Iraqi Prime Minister Nuri al-Maliki told Iraqis on Tuesday that their own soldiers and police are up to the job as US forces ended a combat role after seven years of fighting that has cost thousands of lives.
A major troop pullout over past months has left less than 50,000 US soldiers in Iraq while a simultaneous surge in car bombings and shootings, many targeting local security forces, has raised security concerns.
US President Barack Obama was to mark the symbolic end of combat operations in a speech from the Oval Office at 0000 GMT (3 am on Wednesday for Baghdadis), after visiting a base in Texas where he was to meet returned Iraq veterans.
He was also expected to speak by telephone with former president George W. Bush who, backed by key ally Britain, took the decision to invade Iraq in March 2003, ousting dictator Saddam Hussein within weeks.

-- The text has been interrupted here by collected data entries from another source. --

(** C9.  [pointsToLines] is the empty string without points, for the empty
    list and for a single point; for two points and more it is a move-to
    command followed by every point in order, one space between them. *)
Theorem pointsToLines_joins_two_or_more (fractionToString : R -> string) :
  let coord p :=
    (numberToString fractionToString (px p) ++ ","
       ++ numberToString fractionToString (py p))%string in
  pointsToLines fractionToString None = ""%string
  /\ (forall points : list Point,
        pointsToLines fractionToString (Some points)
        = match points with
          | [] => ""
          | [_] => ""
          | p :: rest =>
              "M " ++ coord p
                   ++ String.concat "" (map (fun q => " " ++ coord q) rest)
          end%string)
  /\ pointsToLines fractionToString (Some []) = ""%string
  /\ (forall p, pointsToLines fractionToString (Some [p]) = ""%string)
  /\ pointsToLines fractionToString (Some [mkPoint 0 0; mkPoint 1 1])
     = "M 0,0 1,1"%string.
Proof.
  intros coord.
  assert (Happ : forall s : string, (s ++ "")%string = s).
  { induction s as [|ch s IH]; simpl; [reflexivity | now rewrite IH]. }
  assert (Hassoc : forall s t u : string,
             ((s ++ t) ++ u)%string = (s ++ t ++ u)%string).
  { induction s as [|ch s IH]; intros t u; simpl;
      [reflexivity | now rewrite IH]. }
  assert (Hjoin : forall (l : list Point) (p : Point),
             String.concat " " (map coord (p :: l))
             = (coord p ++ String.concat "" (map (fun q => " " ++ coord q) l))%string).
  { induction l as [|q l IH]; intros p.
    - simpl. now rewrite Happ.
    - change (map coord (p :: q :: l)) with (coord p :: map coord (q :: l)).
      cbn [String.concat]. rewrite IH. cbn [map].
      destruct l as [|r l].
      + simpl. now rewrite !Happ.
      + cbn [map String.concat]. now rewrite Hassoc. }
  split; [reflexivity|]. split; [|split; [reflexivity|split; [reflexivity|]]].
  - intros [|p [|q rest]]; try reflexivity.
    unfold pointsToLines. cbn [List.length Nat.ltb Nat.leb].
    fold coord. rewrite Hjoin. reflexivity.
  - unfold pointsToLines. cbn [List.length Nat.ltb Nat.leb map px py].
    rewrite (numberToString_IZR _ 0), (numberToString_IZR _ 1) by (cbn; lia).
    reflexivity.
Qed.

(** ** Arrays and loops *)

Lemma item_of_nat {A : Type} (a : list A) (i : nat) :
  item a (Z.of_nat i) = nth_error a i.
Proof.
  unfold item. destruct (Z.ltb_spec (Z.of_nat i) 0); [lia|].
  now rewrite Nat2Z.id.
Qed.

Lemma item_negative {A : Type} (a : list A) (i : Z) :
  (i < 0)%Z -> item a i = None.
Proof. intros H. unfold item. apply Z.ltb_lt in H. now rewrite H. Qed.



Lemma nth_error_indices {A : Type} (a : list A) (i : nat) :
  (i < List.length a)%nat -> nth_error (indices a) i = Some (Z.of_nat i).
Proof.
  intros H. unfold indices.
  rewrite nth_error_map, nth_error_seq.
  destruct (Nat.ltb_spec i (List.length a)); [reflexivity | lia].
Qed.

Lemma length_indices {A : Type} (a : list A) :
  List.length (indices a) = List.length a.
Proof. unfold indices. now rewrite length_map, length_seq. Qed.

Lemma mapM_Ok_length {A B : Type} (f : A -> result B) (l : list A)
  (data : list B) :
  mapM f l = Ok data -> List.length data = List.length l.
Proof.
  revert data. induction l as [|a l IH]; intros data H; simpl in H.
  - now inversion H.
  - destruct (f a); try discriminate. simpl in H.
    destruct (mapM f l) as [bs| |]; try discriminate. simpl in H.
    inversion H. simpl. f_equal. now apply IH.
Qed.

Lemma mapM_Ok_nth {A B : Type} (f : A -> result B) (l : list A)
  (data : list B) (i : nat) (a : A) :
  mapM f l = Ok data -> nth_error l i = Some a ->
  exists b, nth_error data i = Some b /\ f a = Ok b.
Proof.
  revert data i. induction l as [|a0 l IH]; intros data i H Hi.
  - destruct i; discriminate.
  - simpl in H. destruct (f a0) as [b0| |] eqn:E0; try discriminate.
    simpl in H. destruct (mapM f l) as [bs| |]; try discriminate.
    simpl in H. inversion H; subst data.
    destruct i as [|i]; simpl in Hi |- *.
    + inversion Hi; subst. now exists b0.
    + now apply IH.
Qed.

Lemma mapM_total {A B : Type} (f : A -> result B) (l : list A) :
  (forall a, In a l -> exists b, f a = Ok b) ->
  exists data, mapM f l = Ok data.
Proof.
  induction l as [|a l IH]; intros H.
  - now exists [].
  - destruct (H a (or_introl eq_refl)) as [b Hb].
    destruct IH as [bs Hbs]; [intros; apply H; now right|].
    exists (b :: bs). simpl. rewrite Hb. simpl. rewrite Hbs. reflexivity.
Qed.

Lemma In_indices {A : Type} (a : list A) (i : Z) :
  In i (indices a) -> exists n, i = Z.of_nat n /\ (n < List.length a)%nat.
Proof.
  unfold indices. rewrite in_map_iff. intros [n [<- Hn]].
  apply in_seq in Hn. exists n. split; [reflexivity | lia].
Qed.

(** ** Control points *)

Lemma getSmoothedControlPoints_Ok (points : list Point) (i : nat) (p : Point) :
  nth_error points i = Some p ->
  exists d, getSmoothedControlPoints points (Z.of_nat i) = Ok d /\ point d = p.
Proof.
  intros H. unfold getSmoothedControlPoints. rewrite item_of_nat, H. simpl.
  eexists. split; reflexivity.
Qed.

(** [createPointData] returns one entry for each point, in order, and the
    entry of a point carries that point. *)
Lemma createPointData_Ok (points : list Point) (layout : LayoutOptions) :
  exists data,
    createPointData points layout = Ok data
    /\ List.length data = List.length points
    /\ forall i p, nth_error points i = Some p ->
         exists d, nth_error data i = Some d /\ point d = p.
Proof.
  unfold createPointData.
  set (f := fun i : Z => _).
  assert (Hf : forall i p, nth_error points i = Some p ->
                 exists d, f (Z.of_nat i) = Ok d /\ point d = p).
  { intros i p Hp. subst f. cbv beta.
    destruct (getSmoothedControlPoints_Ok points i p Hp) as [d [Hd Hpt]].
    destruct (doesPathGoBackwards points layout); [now exists d|].
    destruct (isPointUnimportant points (Z.of_nat i)); [now exists d|].
    rewrite item_of_nat, Hp. simpl. eexists. split; reflexivity. }
  destruct (mapM_total f (indices points)) as [data Hdata].
  { intros i Hi. apply In_indices in Hi. destruct Hi as [n [-> Hn]].
    destruct (nth_error points n) as [p|] eqn:Hp.
    - destruct (Hf n p Hp) as [d [Hd _]]. now exists d.
    - apply nth_error_None in Hp. lia. }
  exists data. split; [exact Hdata|]. split.
  - rewrite (mapM_Ok_length _ _ _ Hdata). apply length_indices.
  - intros i p Hp.
    assert (Hi : (i < List.length points)%nat).
    { apply nth_error_Some. congruence. }
    destruct (mapM_Ok_nth _ _ _ i (Z.of_nat i) Hdata (nth_error_indices _ _ Hi))
      as [d [Hd Hfd]].
    exists d. split; [exact Hd|].
    destruct (Hf i p Hp) as [d' [Hd' Hpt]]. congruence.
Qed.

In advance of Obama's speech, Maliki said on state television that Iraq was a "sovereign and independent" state and he was confident the last US forces would leave the country as planned at the end of 2011.
"I reassure you that the Iraqi security forces are capable of taking full responsibility," Maliki said.
"Unfortunately we are facing a campaign of doubt."
US Vice President Joe Biden landed in Baghdad on Monday night to mark the American military's change of mission from combat to training and advisory tasks in support of Iraqi forces, starting from Wednesday.
More than 4,400 US troops have died in Iraq since the invasion, a number dwarfed by the estimated 100,000 civilians who have been killed, according to Iraq Body Count.
Obama declared shortly after taking office last year that the US combat mission in Iraq would end on August 31, 2010, after which American troops would take on a training and advisory role prior to a complete withdrawal in 2011.
There are now 49,700 American soldiers in Iraq, less than a third of the peak figure of almost 170,000 during the US "surge" of 2007, when the country was in the throes of Shiite-Sunni carnage that cost tens of thousands of lives.
The outgoing commander of US forces in Iraq, General Ray Odierno, has said the new force strength will be maintained "through next summer" before troop numbers fall towards zero by the end of the December 2011 withdrawal deadline.
He told the New York Times on Monday that failure to form a new government could undermine Iraqis' faith in democratic rule. "The longer that takes, the more frustrated they might get with the process itself," Odierno said.